Monday, March 11, 2013

Another Method Of Sculpting A Hand

This tutorial demonstrates sculpting a hand by attaching separate fingers to the palm. Try them all and find what works for you.

Friday, March 8, 2013

Series Bake? Partial Bake? Spot Bake? Cure?

Confused? These are terms you will see used by doll makers to describe baking their polymer clay doll as they are sculpting it. Each technique has a purpose depending on what the person is trying to accomplish. Here are our attempts at some 'not-very-technical' descriptions of these  terms:
partial baking = baking raw clay at a lower temperature then the manufacturer's directions for a short amount of time to firm-up raw clay but not cure it, so the clay is 'firmer' but remains very fragile.
Use = to begin a series baking sequence or to ready raw clay for using a craft knife to shave off clay; such as for finishing fingers, etc.
series baking =  is partial baking done more then once. Use = firming a part and then adding new raw clay parts, such as firming a torso and then adding limbs or hands, and re baking.
spot baking = is using a heat gun on a small 'spot' to partial bake only the top layer of raw clay (super heating is a special spot baking technique but using a much higher temperature). Use = make a place on a raw clay doll stable so doesn't deform when sculpting another place.
cure = is baking at the full recommended temperature for the full amount of time (per depth of clay) to harden and strengthen polymer clay. The time and temperature is written on the clay packaging and is different for different brands or type of clay. Some doll makers cure each part rather then partial bake as they use the series baking technique. Use = the final bake before the last smoothing of a cured polymer clay doll by scraping, sanding and finishing with acetone.

Saturday, March 2, 2013

Baby Head - WIP

This video is approx 30 minutes long and demonstrates each step.  Bring it up to full screen; it's great for follow along sculpting. Try it!

Making A Foil Undersculpt

When making a doll from polymer clay, it is best to keep the clay about 1/4 to 3/8 inch thick so that it bakes uniformly. To do that, you form an under-sculpt over your armature wire. The under-sculpt can be made of polymer clay, sculpting epoxy or foil. It also provides a firm surface under the soft clay as you are sculpting, helping to avoid distortion. This doll maker demonstrates making a foil under-sculpt for a baby doll's head:

About 3 Of The Liquid Polymer Clays

The three liquid polymer clays we know of are Kato Liquid Polyclay, FIMO Decorating Gel and Translucent Liquid Sculpey (often referred to as TLS).  Kato, FIMO and Sculpey liquid clays are different products and have different uses.
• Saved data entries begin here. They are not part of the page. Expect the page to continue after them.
Definition update (participants : list (Counted GuidPrefix)) (handle : InstanceHandle) (change : Z)
    : list (Counted GuidPrefix) :=
  if negb (isDefined handle) || (change =? 0) then participants
  else
    let q := guidPrefix (iHandle2GUID handle) in
    if decide (q = c_GuidPrefix_Unknown) then participants
    else apply_count q change participants.

Definition observe_request_reader (handle : InstanceHandle) (change : Z) (s : RequestState) : RequestState :=
  MkRequestState (degraded s) (update (request_participants s) handle change) (response_participants s).

Definition observe_response_writer (handle : InstanceHandle) (change : Z) (s : RequestState) : RequestState :=
  MkRequestState (degraded s) (request_participants s) (update (response_participants s) handle change).

Definition degrade_requests (s : RequestState) : RequestState := MkRequestState true [] [].

(** The loop of [is_available] over the request participants; the discovery
    graph is read as one snapshot. *)
Fixpoint availability_loop (names : ServiceNames) (discovery : option DiscoveryGraph)
    (responses requests : list (Counted GuidPrefix)) : bool :=
  match requests with
  | [] => false
  | request :: requests =>
      match find_if (key_is (counted_key request)) responses with
      | None => availability_loop names discovery responses requests
      | Some response =>
          if negb (count request =? count response) then availability_loop names discovery responses requests
          else match discovery with
          | None => true
          | Some graph =>
              match service (counted_key request) (request_topic names) (request_type names)
                      (response_topic names) (response_type names)
                      (require_node_association names) graph with
              | S_Unavailable => false
              | S_Complete => true
              | _ => availability_loop names discovery responses requests
              end
          end
      end
  end.

Definition is_available (names : ServiceNames) (discovery : option DiscoveryGraph) (s : RequestState) : bool :=
  if degraded s then false
  else
    if match discovery with
       | Some graph => negb (bool_decide (health graph = Healthy))
       | None => false
       end then false
    else availability_loop names discovery (response_participants s) (request_participants s).

Definition is_degraded (discovery : option DiscoveryGraph) (s : RequestState) : bool :=
  degraded s ||
  match discovery with
  | Some graph => negb (bool_decide (health graph = Healthy))
  | None => false
  end.

(** A history of match callbacks. *)
Inductive MatchEvent :=
  | RequestReader (handle : InstanceHandle) (change : Z)
  | ResponseWriter (handle : InstanceHandle) (change : Z).

Definition match_step (e : MatchEvent) (s : RequestState) : RequestState :=
  match e with
  | RequestReader h c => observe_request_reader h c s
  | ResponseWriter h c => observe_response_writer h c s
  end.

Definition change_of (e : MatchEvent) : Z :=
  match e with RequestReader _ c | ResponseWriter _ c => c end.

(** The changes of known participants. *)
Definition known_change (handle : InstanceHandle) (change : Z) : option (GuidPrefix * Z) :=
  let q := guidPrefix (iHandle2GUID handle) in
  if isDefined handle && negb (bool_decide (q = c_GuidPrefix_Unknown)) then Some (q, change) else None.

Definition reader_changes (events : list MatchEvent) : list (GuidPrefix * Z) :=
  omap (fun e => match e with RequestReader h c => known_change h c | _ => None end) events.

Definition writer_changes (events : list MatchEvent) : list (GuidPrefix * Z) :=
  omap (fun e => match e with ResponseWriter h c => known_change h c | _ => None end) events.

Lemma update_spec bound l handle change :
  counts_wf bound l -> in_i32 change -> 0 <= bound -> bound + INT32_MAX <= UINT64_MAX ->
  counts_wf (bound + INT32_MAX) (update l handle change) /\
  forall k, 0 <= count_of k l ->
    count_of k (update l handle change) =
    fold_left (balance_step k) (option_list (known_change handle change)) (count_of k l).
Proof.
  intros Hwf Hc Hb Hm. unfold update, known_change.
  assert (counts_wf (bound + INT32_MAX) l) as Hwf'.
  { destruct Hwf as [? Hf]. split; [done|]. eapply Forall_impl; [exact Hf|]. simpl. intros; unfold_ints; lia. }
  destruct (isDefined handle); simpl; [|done].
  case_bool_decide as Hq; simpl.
  - rewrite decide_True by done. by destruct (change =? 0).
  - rewrite decide_False by done. destruct (Z.eqb_spec change 0) as [->|Hz].
    + split; [done|]. intros k Hk. simpl. unfold balance_step; simpl. case_decide; lia.
    + destruct (apply_count_spec bound (guidPrefix (iHandle2GUID handle)) change l) as [H1 H2]; auto.
Qed.

Lemma count_of_nonneg {K} `{!EqDecision K} bound k (l : list (Counted K)) : counts_wf bound l -> 0 <= count_of k l.
Proof.
  intros [_ Hf]. unfold count_of. destruct (find_if _ _) eqn:He; [|done].
  apply find_if_Some in He as [Hin _]. rewrite Forall_forall in Hf. apply Hf in Hin. lia.
Qed.

Lemma fold_balance {K} `{!EqDecision K} (k : K) l1 l2 : balance k (l1 ++ l2) = fold_left (balance_step k) l2 (balance k l1).
Proof. apply fold_left_app. Qed.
For example, Sculpey can be used as 'glue' between layers of cured and uncured polymer clay.
Unbaked, FIMO Decorating Gel looks clear, transparent and the viscosity is thin whereas Kato and TLS are rather opaque, white and the viscosity is thick. When baked, FIMO is clear, shiny and has some flexibility. The Sculpey and Kato stay a little cloudy, have a matte finish and expand a little  while baking. Of course, the translucent quality of any liquid clay depends the thickness of the application or the type of material you add to it such as, metallic powders, paint or glitter.